If a line below contains the string "assumption", copy it out.

Record extracts:
+++

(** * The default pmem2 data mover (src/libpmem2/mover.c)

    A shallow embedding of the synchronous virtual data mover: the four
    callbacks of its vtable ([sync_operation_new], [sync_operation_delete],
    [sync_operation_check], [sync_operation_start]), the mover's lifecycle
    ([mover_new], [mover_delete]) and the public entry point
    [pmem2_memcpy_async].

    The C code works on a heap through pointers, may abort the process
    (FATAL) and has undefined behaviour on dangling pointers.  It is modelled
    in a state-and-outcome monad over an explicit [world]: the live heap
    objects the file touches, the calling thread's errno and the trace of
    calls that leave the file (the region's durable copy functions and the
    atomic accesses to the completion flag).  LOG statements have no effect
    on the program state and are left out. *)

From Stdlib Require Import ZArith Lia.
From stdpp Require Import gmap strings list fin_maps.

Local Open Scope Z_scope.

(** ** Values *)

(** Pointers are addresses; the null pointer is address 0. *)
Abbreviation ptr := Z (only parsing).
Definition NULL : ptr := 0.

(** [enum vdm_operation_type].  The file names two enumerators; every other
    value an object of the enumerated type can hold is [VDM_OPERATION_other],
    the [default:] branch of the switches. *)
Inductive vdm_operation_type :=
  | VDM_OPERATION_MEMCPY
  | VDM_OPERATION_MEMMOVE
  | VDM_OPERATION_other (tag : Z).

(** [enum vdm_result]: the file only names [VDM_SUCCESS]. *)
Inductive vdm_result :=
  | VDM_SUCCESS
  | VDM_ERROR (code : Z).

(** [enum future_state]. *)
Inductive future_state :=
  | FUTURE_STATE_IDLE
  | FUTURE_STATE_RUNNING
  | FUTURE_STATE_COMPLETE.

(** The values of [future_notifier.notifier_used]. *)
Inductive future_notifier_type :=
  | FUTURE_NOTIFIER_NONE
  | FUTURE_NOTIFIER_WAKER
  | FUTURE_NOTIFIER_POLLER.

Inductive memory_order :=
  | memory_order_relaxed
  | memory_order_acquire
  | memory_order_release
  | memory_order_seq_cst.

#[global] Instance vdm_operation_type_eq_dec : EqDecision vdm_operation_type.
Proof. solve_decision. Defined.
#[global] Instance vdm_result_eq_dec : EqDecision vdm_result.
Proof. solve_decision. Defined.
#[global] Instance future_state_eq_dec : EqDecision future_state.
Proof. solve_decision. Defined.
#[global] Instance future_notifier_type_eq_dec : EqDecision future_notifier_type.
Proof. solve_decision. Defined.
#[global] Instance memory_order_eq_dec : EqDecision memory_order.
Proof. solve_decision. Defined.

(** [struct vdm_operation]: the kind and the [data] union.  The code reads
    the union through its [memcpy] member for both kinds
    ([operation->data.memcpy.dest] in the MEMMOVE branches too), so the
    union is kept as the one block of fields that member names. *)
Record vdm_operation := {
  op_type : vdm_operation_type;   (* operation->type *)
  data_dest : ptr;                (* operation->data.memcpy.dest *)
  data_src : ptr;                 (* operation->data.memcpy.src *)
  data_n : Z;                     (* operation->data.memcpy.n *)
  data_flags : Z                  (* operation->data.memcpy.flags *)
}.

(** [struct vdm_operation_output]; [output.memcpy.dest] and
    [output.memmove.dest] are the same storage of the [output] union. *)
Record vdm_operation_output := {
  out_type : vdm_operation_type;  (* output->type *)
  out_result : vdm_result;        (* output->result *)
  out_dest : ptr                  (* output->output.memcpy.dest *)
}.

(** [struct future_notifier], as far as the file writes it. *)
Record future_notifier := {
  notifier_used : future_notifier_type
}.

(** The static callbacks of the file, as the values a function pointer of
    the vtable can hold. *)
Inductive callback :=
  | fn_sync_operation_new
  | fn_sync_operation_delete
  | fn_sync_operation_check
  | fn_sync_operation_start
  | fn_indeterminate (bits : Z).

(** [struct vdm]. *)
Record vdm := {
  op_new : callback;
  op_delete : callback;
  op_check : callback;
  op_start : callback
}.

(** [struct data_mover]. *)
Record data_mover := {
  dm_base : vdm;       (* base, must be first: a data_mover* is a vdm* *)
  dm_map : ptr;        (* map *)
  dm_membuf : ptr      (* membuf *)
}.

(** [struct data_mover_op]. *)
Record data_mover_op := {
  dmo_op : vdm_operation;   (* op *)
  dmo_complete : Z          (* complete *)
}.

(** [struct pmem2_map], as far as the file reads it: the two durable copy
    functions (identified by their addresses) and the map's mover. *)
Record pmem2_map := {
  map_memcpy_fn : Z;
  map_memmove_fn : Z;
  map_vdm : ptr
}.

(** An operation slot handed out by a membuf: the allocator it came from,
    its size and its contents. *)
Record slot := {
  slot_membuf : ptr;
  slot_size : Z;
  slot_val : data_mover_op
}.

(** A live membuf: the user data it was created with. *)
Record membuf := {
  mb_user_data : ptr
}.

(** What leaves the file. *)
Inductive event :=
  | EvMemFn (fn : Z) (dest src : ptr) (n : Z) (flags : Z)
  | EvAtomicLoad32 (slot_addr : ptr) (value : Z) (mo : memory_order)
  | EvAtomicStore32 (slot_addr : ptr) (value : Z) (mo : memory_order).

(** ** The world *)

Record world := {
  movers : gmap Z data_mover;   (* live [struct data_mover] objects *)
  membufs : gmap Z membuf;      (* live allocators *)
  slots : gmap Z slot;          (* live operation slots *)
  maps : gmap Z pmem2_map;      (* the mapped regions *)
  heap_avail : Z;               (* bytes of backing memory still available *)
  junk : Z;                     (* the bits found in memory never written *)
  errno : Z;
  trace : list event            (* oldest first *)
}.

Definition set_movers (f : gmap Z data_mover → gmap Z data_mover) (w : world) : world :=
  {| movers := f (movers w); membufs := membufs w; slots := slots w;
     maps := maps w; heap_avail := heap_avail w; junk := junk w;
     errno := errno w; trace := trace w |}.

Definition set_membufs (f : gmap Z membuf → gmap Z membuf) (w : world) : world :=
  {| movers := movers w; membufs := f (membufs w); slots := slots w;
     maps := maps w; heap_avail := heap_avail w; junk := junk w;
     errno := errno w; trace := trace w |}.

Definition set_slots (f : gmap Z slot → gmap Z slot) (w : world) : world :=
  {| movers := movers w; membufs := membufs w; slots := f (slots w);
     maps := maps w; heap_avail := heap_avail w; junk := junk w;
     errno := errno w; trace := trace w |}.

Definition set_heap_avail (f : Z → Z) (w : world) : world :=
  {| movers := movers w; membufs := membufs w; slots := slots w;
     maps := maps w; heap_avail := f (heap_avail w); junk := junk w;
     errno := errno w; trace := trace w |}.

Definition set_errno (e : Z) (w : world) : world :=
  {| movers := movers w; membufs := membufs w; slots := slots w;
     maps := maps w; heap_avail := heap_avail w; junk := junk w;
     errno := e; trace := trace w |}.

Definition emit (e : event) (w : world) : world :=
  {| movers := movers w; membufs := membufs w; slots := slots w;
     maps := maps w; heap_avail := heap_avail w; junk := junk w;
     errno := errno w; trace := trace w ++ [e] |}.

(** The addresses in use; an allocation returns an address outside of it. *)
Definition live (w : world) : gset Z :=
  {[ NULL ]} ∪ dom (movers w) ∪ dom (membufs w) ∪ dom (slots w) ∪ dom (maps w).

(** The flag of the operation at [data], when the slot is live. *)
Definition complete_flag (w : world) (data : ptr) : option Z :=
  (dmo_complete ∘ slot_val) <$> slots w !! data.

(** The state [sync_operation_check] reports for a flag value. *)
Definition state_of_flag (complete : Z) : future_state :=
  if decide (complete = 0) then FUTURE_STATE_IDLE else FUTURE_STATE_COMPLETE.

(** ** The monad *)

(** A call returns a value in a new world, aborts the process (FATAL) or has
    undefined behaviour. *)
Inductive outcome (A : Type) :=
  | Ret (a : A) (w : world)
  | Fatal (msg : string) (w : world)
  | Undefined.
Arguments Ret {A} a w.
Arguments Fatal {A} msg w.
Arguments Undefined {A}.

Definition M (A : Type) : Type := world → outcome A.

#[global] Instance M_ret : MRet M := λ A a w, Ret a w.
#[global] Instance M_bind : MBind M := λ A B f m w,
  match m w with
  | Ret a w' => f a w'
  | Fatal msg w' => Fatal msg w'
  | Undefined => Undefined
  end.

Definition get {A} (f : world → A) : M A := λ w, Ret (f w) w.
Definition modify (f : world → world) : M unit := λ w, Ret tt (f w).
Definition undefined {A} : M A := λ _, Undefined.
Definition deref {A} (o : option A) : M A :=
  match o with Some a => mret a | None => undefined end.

+++

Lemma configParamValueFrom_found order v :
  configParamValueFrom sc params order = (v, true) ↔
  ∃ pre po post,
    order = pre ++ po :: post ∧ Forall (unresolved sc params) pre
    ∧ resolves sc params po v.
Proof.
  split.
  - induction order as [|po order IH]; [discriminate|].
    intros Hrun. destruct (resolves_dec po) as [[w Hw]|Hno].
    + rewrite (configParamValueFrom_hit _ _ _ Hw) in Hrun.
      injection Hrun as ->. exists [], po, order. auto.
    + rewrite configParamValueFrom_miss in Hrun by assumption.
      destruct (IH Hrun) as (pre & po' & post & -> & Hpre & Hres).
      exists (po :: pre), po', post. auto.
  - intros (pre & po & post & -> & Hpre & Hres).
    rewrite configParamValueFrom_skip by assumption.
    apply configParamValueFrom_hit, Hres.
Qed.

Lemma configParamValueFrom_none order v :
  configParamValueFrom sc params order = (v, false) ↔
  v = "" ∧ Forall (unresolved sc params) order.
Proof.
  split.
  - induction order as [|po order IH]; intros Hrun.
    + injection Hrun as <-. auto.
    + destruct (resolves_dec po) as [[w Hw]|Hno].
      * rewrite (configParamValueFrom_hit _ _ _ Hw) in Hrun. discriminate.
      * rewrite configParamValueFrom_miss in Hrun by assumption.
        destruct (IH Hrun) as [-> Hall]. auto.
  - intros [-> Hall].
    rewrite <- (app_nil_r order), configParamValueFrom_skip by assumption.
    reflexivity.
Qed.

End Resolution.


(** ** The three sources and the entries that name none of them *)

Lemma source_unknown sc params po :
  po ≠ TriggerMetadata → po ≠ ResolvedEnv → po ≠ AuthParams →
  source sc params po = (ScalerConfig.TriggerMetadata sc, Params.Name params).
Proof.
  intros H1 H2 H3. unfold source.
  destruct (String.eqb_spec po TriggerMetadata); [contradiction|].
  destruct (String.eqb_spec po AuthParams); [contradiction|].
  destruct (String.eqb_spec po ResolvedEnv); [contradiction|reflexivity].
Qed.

+++

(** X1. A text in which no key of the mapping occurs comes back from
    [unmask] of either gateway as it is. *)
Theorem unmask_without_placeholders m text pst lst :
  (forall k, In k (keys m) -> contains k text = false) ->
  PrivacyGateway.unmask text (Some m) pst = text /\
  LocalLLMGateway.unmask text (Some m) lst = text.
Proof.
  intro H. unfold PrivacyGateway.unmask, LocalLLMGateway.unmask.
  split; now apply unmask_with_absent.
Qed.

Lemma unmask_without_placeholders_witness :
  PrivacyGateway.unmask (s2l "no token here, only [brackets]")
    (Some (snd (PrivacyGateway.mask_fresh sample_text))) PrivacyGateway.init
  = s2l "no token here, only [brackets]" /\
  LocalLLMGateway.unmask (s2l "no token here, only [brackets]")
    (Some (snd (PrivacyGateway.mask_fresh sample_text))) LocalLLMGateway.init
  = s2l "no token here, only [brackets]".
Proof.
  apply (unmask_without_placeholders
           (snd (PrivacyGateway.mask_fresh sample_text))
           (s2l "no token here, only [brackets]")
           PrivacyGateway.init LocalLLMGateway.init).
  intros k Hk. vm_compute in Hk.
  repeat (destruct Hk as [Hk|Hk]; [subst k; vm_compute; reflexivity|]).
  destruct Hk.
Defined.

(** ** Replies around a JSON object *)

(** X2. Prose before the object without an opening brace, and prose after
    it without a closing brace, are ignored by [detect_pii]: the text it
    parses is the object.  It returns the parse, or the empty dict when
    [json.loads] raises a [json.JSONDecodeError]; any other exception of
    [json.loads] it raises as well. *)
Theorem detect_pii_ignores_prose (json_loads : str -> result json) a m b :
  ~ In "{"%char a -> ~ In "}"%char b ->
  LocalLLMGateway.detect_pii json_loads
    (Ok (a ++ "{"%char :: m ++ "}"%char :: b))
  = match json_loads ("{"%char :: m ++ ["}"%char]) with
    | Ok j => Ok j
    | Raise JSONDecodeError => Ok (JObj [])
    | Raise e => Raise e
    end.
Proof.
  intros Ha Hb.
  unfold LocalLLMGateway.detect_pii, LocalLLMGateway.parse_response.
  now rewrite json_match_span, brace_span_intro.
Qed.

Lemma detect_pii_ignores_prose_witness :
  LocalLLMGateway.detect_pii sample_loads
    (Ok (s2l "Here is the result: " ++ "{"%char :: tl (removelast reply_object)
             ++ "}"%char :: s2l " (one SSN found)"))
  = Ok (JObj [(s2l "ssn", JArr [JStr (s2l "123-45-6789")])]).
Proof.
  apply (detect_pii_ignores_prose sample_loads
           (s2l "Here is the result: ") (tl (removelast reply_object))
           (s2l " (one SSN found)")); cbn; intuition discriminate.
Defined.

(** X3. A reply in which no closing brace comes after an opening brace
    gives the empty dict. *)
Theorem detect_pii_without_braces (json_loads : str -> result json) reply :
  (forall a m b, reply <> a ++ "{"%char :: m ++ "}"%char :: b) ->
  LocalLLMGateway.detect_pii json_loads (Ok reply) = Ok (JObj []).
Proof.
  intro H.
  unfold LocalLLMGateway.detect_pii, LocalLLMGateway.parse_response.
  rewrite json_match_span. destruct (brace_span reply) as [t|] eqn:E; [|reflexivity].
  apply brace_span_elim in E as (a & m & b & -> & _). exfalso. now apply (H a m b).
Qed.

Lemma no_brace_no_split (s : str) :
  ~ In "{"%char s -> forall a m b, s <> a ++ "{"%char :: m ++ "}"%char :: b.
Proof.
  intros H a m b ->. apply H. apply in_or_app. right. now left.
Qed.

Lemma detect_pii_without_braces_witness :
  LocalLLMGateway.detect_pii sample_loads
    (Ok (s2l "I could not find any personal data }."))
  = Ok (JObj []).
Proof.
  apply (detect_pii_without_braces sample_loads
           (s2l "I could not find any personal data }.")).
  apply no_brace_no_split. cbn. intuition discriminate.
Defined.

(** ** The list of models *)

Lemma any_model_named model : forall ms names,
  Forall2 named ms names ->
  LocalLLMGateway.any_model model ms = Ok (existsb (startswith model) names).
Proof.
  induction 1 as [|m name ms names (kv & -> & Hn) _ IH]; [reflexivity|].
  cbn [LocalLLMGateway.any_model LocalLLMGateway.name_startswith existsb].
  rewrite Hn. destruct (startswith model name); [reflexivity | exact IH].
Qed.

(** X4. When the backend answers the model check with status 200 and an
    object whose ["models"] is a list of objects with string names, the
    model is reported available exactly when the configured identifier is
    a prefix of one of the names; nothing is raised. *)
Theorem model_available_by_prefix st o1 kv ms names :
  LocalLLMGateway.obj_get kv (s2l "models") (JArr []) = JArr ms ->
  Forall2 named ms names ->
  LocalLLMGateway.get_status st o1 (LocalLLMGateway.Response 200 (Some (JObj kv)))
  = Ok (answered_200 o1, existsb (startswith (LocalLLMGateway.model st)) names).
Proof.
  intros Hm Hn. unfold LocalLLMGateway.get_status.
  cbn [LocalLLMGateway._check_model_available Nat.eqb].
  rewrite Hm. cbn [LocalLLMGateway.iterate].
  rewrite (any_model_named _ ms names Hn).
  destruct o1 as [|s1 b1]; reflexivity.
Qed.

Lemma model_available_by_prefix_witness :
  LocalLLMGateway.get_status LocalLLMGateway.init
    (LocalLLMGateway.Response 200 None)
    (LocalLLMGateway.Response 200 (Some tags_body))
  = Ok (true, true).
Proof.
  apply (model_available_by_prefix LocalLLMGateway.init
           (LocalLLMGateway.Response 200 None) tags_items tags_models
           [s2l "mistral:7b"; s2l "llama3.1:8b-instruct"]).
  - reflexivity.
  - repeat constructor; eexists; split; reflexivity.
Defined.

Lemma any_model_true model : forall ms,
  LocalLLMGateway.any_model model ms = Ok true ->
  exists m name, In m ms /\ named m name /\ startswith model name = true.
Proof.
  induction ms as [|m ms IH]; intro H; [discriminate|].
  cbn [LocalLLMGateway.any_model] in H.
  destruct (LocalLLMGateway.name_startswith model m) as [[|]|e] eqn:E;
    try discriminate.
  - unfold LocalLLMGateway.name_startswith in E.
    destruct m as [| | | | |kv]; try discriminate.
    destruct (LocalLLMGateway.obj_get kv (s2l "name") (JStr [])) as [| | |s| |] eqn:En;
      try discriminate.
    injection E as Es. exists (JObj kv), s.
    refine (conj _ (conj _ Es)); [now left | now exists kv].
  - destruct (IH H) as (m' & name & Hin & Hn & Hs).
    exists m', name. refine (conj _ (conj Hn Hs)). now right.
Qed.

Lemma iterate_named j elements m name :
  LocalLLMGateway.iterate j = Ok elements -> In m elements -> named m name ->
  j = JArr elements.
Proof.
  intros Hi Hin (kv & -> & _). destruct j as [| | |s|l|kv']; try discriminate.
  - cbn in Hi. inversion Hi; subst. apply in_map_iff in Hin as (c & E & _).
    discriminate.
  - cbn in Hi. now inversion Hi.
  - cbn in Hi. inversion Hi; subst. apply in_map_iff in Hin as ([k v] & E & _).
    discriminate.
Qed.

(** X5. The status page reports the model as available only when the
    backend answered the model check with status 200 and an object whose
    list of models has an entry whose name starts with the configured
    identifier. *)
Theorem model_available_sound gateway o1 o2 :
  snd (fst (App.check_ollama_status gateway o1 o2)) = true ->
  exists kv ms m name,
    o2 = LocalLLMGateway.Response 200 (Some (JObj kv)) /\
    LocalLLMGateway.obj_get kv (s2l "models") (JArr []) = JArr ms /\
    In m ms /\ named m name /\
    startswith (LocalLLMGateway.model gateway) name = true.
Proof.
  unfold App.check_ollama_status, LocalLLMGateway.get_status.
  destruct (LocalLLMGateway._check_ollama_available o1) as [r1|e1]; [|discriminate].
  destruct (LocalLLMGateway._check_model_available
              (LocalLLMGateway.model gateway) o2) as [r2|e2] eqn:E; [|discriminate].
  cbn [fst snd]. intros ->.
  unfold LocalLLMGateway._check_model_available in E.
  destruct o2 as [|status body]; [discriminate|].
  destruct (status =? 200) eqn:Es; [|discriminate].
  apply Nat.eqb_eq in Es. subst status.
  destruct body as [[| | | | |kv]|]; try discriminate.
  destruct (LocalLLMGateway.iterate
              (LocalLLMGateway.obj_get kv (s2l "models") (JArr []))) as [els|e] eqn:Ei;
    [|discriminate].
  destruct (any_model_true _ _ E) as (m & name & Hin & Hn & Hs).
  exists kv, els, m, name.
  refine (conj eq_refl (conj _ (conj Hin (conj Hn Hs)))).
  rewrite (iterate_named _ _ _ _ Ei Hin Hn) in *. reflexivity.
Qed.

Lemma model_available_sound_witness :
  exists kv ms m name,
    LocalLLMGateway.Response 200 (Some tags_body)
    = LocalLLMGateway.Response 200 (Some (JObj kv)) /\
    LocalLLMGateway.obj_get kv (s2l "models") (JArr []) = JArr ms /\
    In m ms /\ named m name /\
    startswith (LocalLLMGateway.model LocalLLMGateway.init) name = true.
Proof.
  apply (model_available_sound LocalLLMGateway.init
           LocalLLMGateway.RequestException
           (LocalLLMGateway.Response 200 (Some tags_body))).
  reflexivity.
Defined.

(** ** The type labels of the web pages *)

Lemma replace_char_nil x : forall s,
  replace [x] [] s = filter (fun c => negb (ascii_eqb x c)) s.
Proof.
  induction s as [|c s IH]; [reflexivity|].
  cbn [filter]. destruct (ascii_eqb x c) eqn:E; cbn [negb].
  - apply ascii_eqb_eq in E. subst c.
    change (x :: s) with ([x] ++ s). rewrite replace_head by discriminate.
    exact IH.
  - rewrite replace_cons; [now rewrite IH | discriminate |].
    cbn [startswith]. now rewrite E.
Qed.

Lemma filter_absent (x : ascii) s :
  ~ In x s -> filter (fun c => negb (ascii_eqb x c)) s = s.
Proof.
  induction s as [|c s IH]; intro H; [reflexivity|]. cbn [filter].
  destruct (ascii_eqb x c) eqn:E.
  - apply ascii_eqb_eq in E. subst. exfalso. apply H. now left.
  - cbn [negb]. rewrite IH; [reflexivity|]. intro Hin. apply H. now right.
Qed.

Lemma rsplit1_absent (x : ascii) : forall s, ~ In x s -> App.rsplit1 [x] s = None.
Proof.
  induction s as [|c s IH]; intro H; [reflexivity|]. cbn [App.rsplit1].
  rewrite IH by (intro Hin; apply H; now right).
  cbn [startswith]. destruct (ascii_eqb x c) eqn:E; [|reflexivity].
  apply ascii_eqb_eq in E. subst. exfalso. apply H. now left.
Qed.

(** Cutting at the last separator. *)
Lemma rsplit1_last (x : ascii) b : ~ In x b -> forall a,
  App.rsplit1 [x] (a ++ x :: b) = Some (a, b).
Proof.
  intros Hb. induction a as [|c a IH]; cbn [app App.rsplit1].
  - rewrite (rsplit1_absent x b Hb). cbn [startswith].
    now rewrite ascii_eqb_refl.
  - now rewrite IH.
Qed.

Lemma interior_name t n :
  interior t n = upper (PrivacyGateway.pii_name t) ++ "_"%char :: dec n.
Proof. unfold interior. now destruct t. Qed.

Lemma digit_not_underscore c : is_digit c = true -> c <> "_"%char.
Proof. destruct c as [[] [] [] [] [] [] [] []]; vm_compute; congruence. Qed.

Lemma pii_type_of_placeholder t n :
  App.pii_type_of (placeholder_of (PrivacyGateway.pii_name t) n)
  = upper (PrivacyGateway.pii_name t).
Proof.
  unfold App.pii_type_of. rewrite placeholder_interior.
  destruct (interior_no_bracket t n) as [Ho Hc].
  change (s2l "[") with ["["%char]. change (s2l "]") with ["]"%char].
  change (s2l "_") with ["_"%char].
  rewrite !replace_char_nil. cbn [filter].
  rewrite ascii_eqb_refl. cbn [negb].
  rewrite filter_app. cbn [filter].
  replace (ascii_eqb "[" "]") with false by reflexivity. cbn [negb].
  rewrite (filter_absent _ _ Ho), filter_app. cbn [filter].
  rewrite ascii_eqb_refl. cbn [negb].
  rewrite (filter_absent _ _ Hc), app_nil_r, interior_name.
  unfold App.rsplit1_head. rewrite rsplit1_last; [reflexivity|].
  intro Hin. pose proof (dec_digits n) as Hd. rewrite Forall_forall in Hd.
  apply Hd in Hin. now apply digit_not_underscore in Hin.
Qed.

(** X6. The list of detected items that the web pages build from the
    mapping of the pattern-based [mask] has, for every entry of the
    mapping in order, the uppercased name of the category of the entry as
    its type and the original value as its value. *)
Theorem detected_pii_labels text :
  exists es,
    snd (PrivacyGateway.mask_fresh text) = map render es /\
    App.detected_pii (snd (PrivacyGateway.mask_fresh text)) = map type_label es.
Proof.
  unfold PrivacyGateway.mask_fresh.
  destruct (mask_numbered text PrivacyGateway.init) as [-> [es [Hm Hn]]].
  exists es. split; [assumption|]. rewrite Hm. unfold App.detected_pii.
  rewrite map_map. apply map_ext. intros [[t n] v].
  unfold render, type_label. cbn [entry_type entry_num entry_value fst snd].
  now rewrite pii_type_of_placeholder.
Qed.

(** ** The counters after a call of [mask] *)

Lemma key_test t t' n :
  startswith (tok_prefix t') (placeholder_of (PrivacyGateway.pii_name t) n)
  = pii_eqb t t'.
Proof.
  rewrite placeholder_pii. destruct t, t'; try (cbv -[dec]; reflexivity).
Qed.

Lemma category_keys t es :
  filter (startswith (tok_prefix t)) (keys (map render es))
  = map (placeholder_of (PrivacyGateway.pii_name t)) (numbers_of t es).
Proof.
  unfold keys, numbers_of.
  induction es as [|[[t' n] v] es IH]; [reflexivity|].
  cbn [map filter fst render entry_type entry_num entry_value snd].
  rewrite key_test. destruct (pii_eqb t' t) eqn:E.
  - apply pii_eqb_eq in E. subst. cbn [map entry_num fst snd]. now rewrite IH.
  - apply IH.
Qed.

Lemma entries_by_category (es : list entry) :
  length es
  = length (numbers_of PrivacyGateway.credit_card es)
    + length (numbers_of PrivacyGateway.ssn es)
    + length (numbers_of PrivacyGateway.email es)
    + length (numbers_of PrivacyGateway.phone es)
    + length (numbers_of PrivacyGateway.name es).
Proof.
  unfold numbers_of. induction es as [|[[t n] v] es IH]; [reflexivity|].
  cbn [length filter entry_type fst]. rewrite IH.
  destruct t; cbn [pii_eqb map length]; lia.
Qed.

+++

Written reply:
    + rewrite configParamValueFrom_miss in Hrun by assumption.
    rewrite configParamValueFrom_skip by assumption.
      * rewrite configParamValueFrom_miss in Hrun by assumption.
    rewrite <- (app_nil_r order), configParamValueFrom_skip by assumption.
  exists es. split; [assumption|]. rewrite Hm. unfold App.detected_pii.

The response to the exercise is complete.